Department of Tropical Hygiene, Department of Clinical Tropical Medicine, Hospital for Tropical Diseases, Faculty of Tropical Medicine, Mahidol University, Bangkok, Thailand.
Am J Trop Med Hyg. 2010 Jul;83(1):51-5. doi: 10.4269/ajtmh.2010.09-0621.
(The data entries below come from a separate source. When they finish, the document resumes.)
Lemma line_redir n t f mode fd p rest : reads_lines n (parseline n) -> wf (REDIR t f mode fd) ->
  (length (line_toks (REDIR t f mode fd)) <= n)%nat ->
  at_toks p (line_toks (REDIR t f mode fd) ++ rest) -> rest = [] \/ (exists ts, rest = TSym 41 :: ts) ->
  exists c p', parseline (S n) p = Ok c p' /\ at_toks p' rest /\ reads c (REDIR t f mode fd).
Proof.
  intros Hpl (Hw & Hf & Hm) Hl Ha Hr. cbn [line_toks] in *. rewrite <- app_comm_cons, <- app_assoc in Ha. cbn [app] in Ha.
  cbn [length] in Hl. rewrite length_app in Hl. cbn [length] in Hl.
  destruct (parseblock_ok n (parseline n) t p _ Hpl Hw ltac:(lia) Ha) as (c & p1 & H1 & Hc & R).
  assert (Hx : exists tk p2, parseredirs bound c p1 = Ok (REDIR c tk mode fd) p2 /\ at_toks p2 rest /\ tok_is tk f).
  { unfold bound. cbn [parseredirs]. step_at H1. replace (negb _) with false by (by destruct (fd =? 0)). cbv iota. step_at H1.
    pose proof (at_toks_word _ _ _ H1) as Ht. step_at H1. change (negb (97 =? 97)) with false. cbv iota.
    eexists _, _. split; [|split; [exact H1|exact Ht]].
    destruct Hm as [[-> ->]|[-> ->]]; cbn [Z.eqb Pos.eqb]; apply (redirs_none _ _ _ _ H1); (apply rparen_none; [done|set_solver]). }
  destruct Hx as (tk & p2 & R2 & H2 & Ht). exists (REDIR c tk mode fd), p2. cbn [parseline]. unfold bound at 1. cbn [parsepipe].
  assert (Rp : (let! c0 := parseexec (parseline n) in let! b := peek [124] in
    if b then gettoken ;;; let! r := parsepipe (length line) (parseline n) in ret (PIPE c0 r) else ret c0) p = Ok (REDIR c tk mode fd) p2).
  { erewrite bind_Ok by (rewrite R; exact R2). step_at H2. by rewrite (rparen_none [124] _ Hr) by set_solver. }
  rewrite (bind_Ok _ _ _ _ _ Rp). split; [by apply (line_end n _ p2 rest)|]. done.
Qed.

Lemma stops_sym c ts : c ∈ [124; 41; 38; 59] -> stops (TSym c :: ts).
Proof. intros Hc. right. eauto. Qed.

Lemma line_pipe n l r p rest : reads_lines n (parseline n) -> wf (PIPE l r) -> (length (line_toks (PIPE l r)) <= n)%nat ->
  at_toks p (line_toks (PIPE l r) ++ rest) -> rest = [] \/ (exists ts, rest = TSym 41 :: ts) ->
  exists c p', parseline (S n) p = Ok c p' /\ at_toks p' rest /\ reads c (PIPE l r).
Proof.
  intros Hpl [Hwl Hwr] Hl Ha Hr. cbn [line_toks] in *. rewrite length_app in Hl. cbn [length] in Hl. pose proof (at_bound _ _ Ha) as Hb.
  rewrite <- app_assoc in Ha. cbn [app] in Ha. rewrite !length_app in Hb. cbn [length] in Hb. unfold bound in Hb.
  destruct (parseexec_ok n (parseline n) l p _ Hpl Hwl ltac:(lia) Ha) as (cl & p1 & R1 & H1 & Hcl); [apply stops_sym; set_solver|].
  pose proof H1 as H1'. apply at_toks_next in H1' as [_ H2]. destruct (length line) as [|k] eqn:Ek; [lia|].
  destruct (pipe_one n (parseline n) r k _ rest Hpl Hwr ltac:(lia) H2 (rparen_stops _ Hr) (rparen_none [124] _ Hr ltac:(set_solver)))
    as (cr & p2 & R2 & H3 & Hcr).
  exists (PIPE cl cr), p2. cbn [parseline]. unfold bound at 1. rewrite Ek.
  assert (Rp : parsepipe (S (S k)) (parseline n) p = Ok (PIPE cl cr) p2).
  { cbn [parsepipe] in R2 |- *. rewrite (bind_Ok _ _ _ _ _ R1). step_at H1. change (in_set [124] 124) with true. cbv iota. step_at H1.
    by rewrite (bind_Ok _ _ _ _ _ R2). }
  rewrite (bind_Ok _ _ _ _ _ Rp). split; [by apply (line_end n _ p2 rest)|]. done.
Qed.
Because some febrile patients are unable to swallow or retain oral antipyretic drugs, we carried out a double-blind, placebo-controlled trial in which intravenous ibuprofen (IV-ibuprofen) was given to adults hospitalized with fever associated with acute uncomplicated falciparum malaria treated with oral artesunate plus mefloquine. Thirty patients received IV-ibuprofen 400 mg and 30 received placebo every 6 hours for 72 hours. Reduction in the area above 37.0 degrees C versus time curve was significantly greater for IV-ibuprofen than for placebo during the first 72 hours after first administration. No patients developed severe malaria; parasite clearance was delayed in the patients whose fevers were controlled by IV-ibuprofen (median 37.3 hours versus 23.7 hours in the placebo group [P = 0.0024]). This difference did not appear to be clinically important Adverse events, none considered severe, occurred equally in both groups. IV-ibuprofen was effective and well tolerated in reducing fever in febrile inpatients with malaria.
由于一些发热患者无法吞咽或保留口服退烧药,我们进行了一项双盲、安慰剂对照试验,对因急性无并发症恶性疟原虫疟疾而发热并接受青蒿琥酯加甲氟喹口服治疗的住院成人患者给予静脉用布洛芬(IV-ibuprofen)。30 名患者每 6 小时接受 IV-ibuprofen 400mg,30 名患者接受安慰剂,共 72 小时。首次给药后前 72 小时,IV-ibuprofen 组与安慰剂组相比,37.0°C 以上面积相对于时间曲线的下降显著更大。没有患者发生严重疟疾;接受 IV-ibuprofen 退热的患者寄生虫清除时间延迟(中位数 IV-ibuprofen 组为 37.3 小时,安慰剂组为 23.7 小时[P=0.0024])。这种差异似乎没有临床意义。两组患者的不良事件发生率相等,均无严重不良事件。静脉用布洛芬可有效且耐受良好,可降低疟疾发热住院患者的体温。